(Goal of the exercise)
Write out every line exactly, from the first line of the records below through the line that contains "(internal/model/dto/request/menuReq.go, apiReq.go, roleReq.go).".

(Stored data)
+-------+

(* ===== verification/PermCtl.v ===== *)
(** * The controllers of menus, APIs and roles

    internal/api/v1/permissionManage on top of [MenuService], [Roles] and
    [Access], with the validator tags of their requests
    (internal/model/dto/request/menuReq.go, apiReq.go, roleReq.go). *)

From S2P Require Import Prelude GoStrings Float64 Errors Entity External MemBackend Access MenuService Roles GoPath Shell FileService OperationLog Auth Users Http AccountCtl.

Open Scope Z_scope.

(** ** Requests *)

(** Page, page size, name or path, status. *)
Record page_query : Type := mkPageQuery { pq_Page : Z; pq_PageSize : Z; pq_Text : string; pq_Status : option Z }.
Definition status_tag (s : option Z) : bool := opt_tag (tag_oneof_int [0; 1]) s.
Definition required_status (s : option Z) : bool :=
  match s with Some v => tag_oneof_int [0; 1] v | None => false end.
(** [max]: the tag of the text, if it has one. *)
Definition PageQuery_ok (max : option Z) (q : page_query) : bool :=
  PageRequest_ok (pq_Page q) (pq_PageSize q) &&
  match max with Some n => omitempty (tag_max n) (pq_Text q) | None => true end && status_tag (pq_Status q).
Definition MenuPageQueryRequest_ok := PageQuery_ok (Some 50).
Definition APIPageQueryRequest_ok := PageQuery_ok None.
Definition RolePageQueryRequest_ok := PageQuery_ok (Some 50).

Definition menu_types : list string := ["catalogue"; "menu"]%string.
Definition http_methods : list string := ["GET"; "POST"; "PUT"; "DELETE"]%string.
Definition short (s : string) : bool := tag_min 1 s && tag_max 50 s.

Definition CreateMenuRequest_ok (r : CreateMenuRequest) : bool :=
  tag_required (CreateMenuRequest.Title r) && short (CreateMenuRequest.Title r) &&
  tag_required (CreateMenuRequest.Type_ r) && tag_oneof menu_types (CreateMenuRequest.Type_ r) &&
  required_status (CreateMenuRequest.Status r) && omitempty (tag_max 50) (CreateMenuRequest.Icon r) &&
  tag_required (CreateMenuRequest.URI r) && short (CreateMenuRequest.URI r) &&
  negb (CreateMenuRequest.Sort r =? 0).
Definition UpdateMenuRequest_ok (r : UpdateMenuRequest) : bool :=
  negb (UpdateMenuRequest.ID r =? 0) && omitempty short (UpdateMenuRequest.Title r) &&
  omitempty (tag_oneof menu_types) (UpdateMenuRequest.Type_ r) && status_tag (UpdateMenuRequest.Status r) &&
  omitempty (tag_max 50) (UpdateMenuRequest.Icon r) && omitempty short (UpdateMenuRequest.URI r).
(** A list of ids: [None] when the field is missing. *)
Definition BatchDeleteMenuRequest_ok (ids : option (list Z)) : bool :=
  match ids with Some (_ :: _) => true | _ => false end.
Definition BatchDeleteRequest_ok (ids : option (list Z)) : bool :=
  match ids with Some _ => true | None => false end.
(** [if val := os.Getenv(name); val != "" { ... }]. *)
Definition env_over (name : string) (set : string → Settings → Settings) (s : Settings) : Settings :=
  let val := getenv name in if negb (String.eqb val "") then set val s else s.
Definition over_mysql (v : string) (s : Settings) : Settings :=
  let m := Settings.MySQL s in
  Settings.set_mysql (MySQLConfig.mkMySQLConfig (MySQLConfig.Host m) (MySQLConfig.Port m) (MySQLConfig.Username m) v
    (MySQLConfig.Database m) (MySQLConfig.MaxIdleConns m) (MySQLConfig.MaxOpenConns m)) s.
Definition over_redis (v : string) (s : Settings) : Settings :=
  let r := Settings.Redis s in
  Settings.set_redis (RedisConfig.mkRedisConfig (RedisConfig.Host r) (RedisConfig.Port r) v (RedisConfig.DB r)
    (RedisConfig.PoolSize r)) s.
Definition over_jwt (v : string) (s : Settings) : Settings :=
  Settings.set_jwt (JWTConfig.mkJWTConfig v (JWTConfig.ExpireHours (Settings.JWT s))) s.
Definition over_aes (v : string) (s : Settings) : Settings :=
  let a := Settings.App s in
  Settings.set_app (AppSection.mkAppSection (AppSection.Name a) (AppSection.Version a) (AppSection.Mode a)
    (AppSection.Port a) v) s.
Definition with_env (s : Settings) : Settings :=
  env_over "AES_SECRET" over_aes (env_over "JWT_SECRET" over_jwt
    (env_over "REDIS_PASSWORD" over_redis (env_over "MYSQL_PASSWORD" over_mysql s))).

Definition Load (configPath : string) : M process (result Settings) :=
  match read_in_config (source_of configPath) with
  | Err e => mret (Err (ErrWrap "读取配置文件失败" e))
  | Ok v =>
      _ ← modify (print v);
      match unmarshal v with
      | Err e => mret (Err (ErrWrap "解析配置文件失败" e))
      | Ok config =>
          let config := with_env config in
          _ ← modify (set_config config);
          mret (Ok config)
      end
  end.
Definition config_Get : M process (result Settings) :=
  c ← gets globalConfig;
  mret (match c with
        | None => Err (ErrPanic "配置未初始化，请先调用 Load() 加载配置")
        | Some config => Ok config
        end).
Definition MustLoad (configPath : string) : M process (result Settings) :=
  r ← Load configPath;
  mret (match r with Err _ => Err (ErrPanic "panic(err)") | Ok config => Ok config end).

(** ** pkg/database *)

Definition hour : Z := 3600 * 1000000000.
Definition mysql_dsn (cfg : MySQLConfig.MySQLConfig) : string :=
  MySQLConfig.Username cfg +:+ ":" +:+ MySQLConfig.Password cfg +:+ "@tcp(" +:+ MySQLConfig.Host cfg +:+ ":" +:+
  Itoa (MySQLConfig.Port cfg) +:+ ")/" +:+ MySQLConfig.Database cfg +:+ "?charset=utf8mb4&parseTime=True&loc=Local".
Lemma map_get_set {V : Type} (m : list (string * V)) (k k' : string) (v : V) :
  map_get (map_set m k v) k'
  = if String.eqb k k' then Some v else map_get m k'.
Proof.
  induction m as [|[k0 v0] rest IH]; simpl.
  - reflexivity.
  - destruct (String.eqb k0 k) eqn:E; simpl.
    + apply String.eqb_eq in E. subst k0.
      now destruct (String.eqb k k').
    + destruct (String.eqb k0 k') eqn:E'; [|exact IH].
      apply String.eqb_eq in E'. subst k'.
      rewrite String.eqb_sym. now rewrite E.
Qed.

Lemma map_get_in {V : Type} (m : list (string * V)) (k : string) (v : V) :
  NoDup (map fst m) -> In (k, v) m -> map_get m k = Some v.
Proof.
  induction m as [|[k0 v0] rest IH]; simpl; intros Hn Hin; [destruct Hin|].
  inversion Hn as [|x l Hnot Hrest]; subst.
  destruct Hin as [E|Hin].
  - injection E as -> ->. now rewrite String.eqb_refl.
  - destruct (String.eqb k0 k) eqn:E; [|now apply IH].
    apply String.eqb_eq in E. subst k0. exfalso. apply Hnot.
    exact (in_map fst _ _ Hin).
Qed.

(** What one more sale does to the days. *)
Lemma addSale_effect (format : string -> string)
    (m : list (string * Reports.Day)) (sale : Reports.SaleRow.t) :
  NoDup (map fst m) ->
  let m' := Reports.addSale format m sale in
  NoDup (map fst m')
  /\ In (format (Reports.SaleRow.created_at sale)) (map fst m')
  /\ (forall k, In k (map fst m) -> In k (map fst m'))
  /\ list_sum (map (fun e => Reports.count (snd e)) m')
     = S (list_sum (map (fun e => Reports.count (snd e)) m)).
Proof.
  intro Hn. cbv zeta. unfold Reports.addSale.
  set (k := format (Reports.SaleRow.created_at sale)).
  destruct (map_set_keys m k
              (Reports.mkDay
                 (Reports.revenue
                    match map_get m k with
                    | Some d => d
                    | None => Reports.mkDay 0 0 0
                    end + Reports.SaleRow.total_amount sale)
                 (Reports.profit
                    match map_get m k with
                    | Some d => d
                    | None => Reports.mkDay 0 0 0
                    end + Reports.SaleRow.total_profit sale)
                 (Reports.count
                    match map_get m k with
                    | Some d => d
                    | None => Reports.mkDay 0 0 0
                    end + 1)) Hn) as [N [I K]].
  split; [exact N|]. split; [exact I|]. split; [exact K|].
  match goal with
  | |- list_sum (map ?f (map_set m k ?v)) = _ =>
      pose proof (map_set_count Reports.count m k v) as C;
      set (total := list_sum (map f (map_set m k v))) in *
  end.
  cbn [Reports.count] in C.
  destruct (map_get m k); cbn [Reports.count] in C; lia.
Qed.

Lemma salesByDate_from (format : string -> string)
    (sales : list Reports.SaleRow.t) (m : list (string * Reports.Day)) :
  NoDup (map fst m) ->
  let m' := fold_left (Reports.addSale format) sales m in
  NoDup (map fst m')
  /\ (forall k, In k (map fst m) -> In k (map fst m'))
  /\ (forall sale, In sale sales ->
        In (format (Reports.SaleRow.created_at sale)) (map fst m'))
  /\ list_sum (map (fun e => Reports.count (snd e)) m')
     = (list_sum (map (fun e => Reports.count (snd e)) m)
        + List.length sales)%nat.
Proof.
  revert m. induction sales as [|sale rest IH]; intros m Hn; cbv zeta.
  - simpl. split; [exact Hn|]. split; [now intros k H|].
    split; [now intros sale []|lia].
  - simpl fold_left.
    destruct (addSale_effect format m sale Hn) as [N [I [K C]]].
    destruct (IH (Reports.addSale format m sale) N) as [N' [K' [I' C']]].
    split; [exact N'|]. split; [intros k Hk; now apply K', K|].
    split.
    { intros s [E|Hin]; [subst s; now apply K'|now apply I']. }
    rewrite C', C. simpl. lia.
Qed.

+-------+

(Your solution)
(* ===== verification/PermCtl.v ===== *)
(** * The controllers of menus, APIs and roles

    internal/api/v1/permissionManage on top of [MenuService], [Roles] and
    [Access], with the validator tags of their requests
    (internal/model/dto/request/menuReq.go, apiReq.go, roleReq.go). *)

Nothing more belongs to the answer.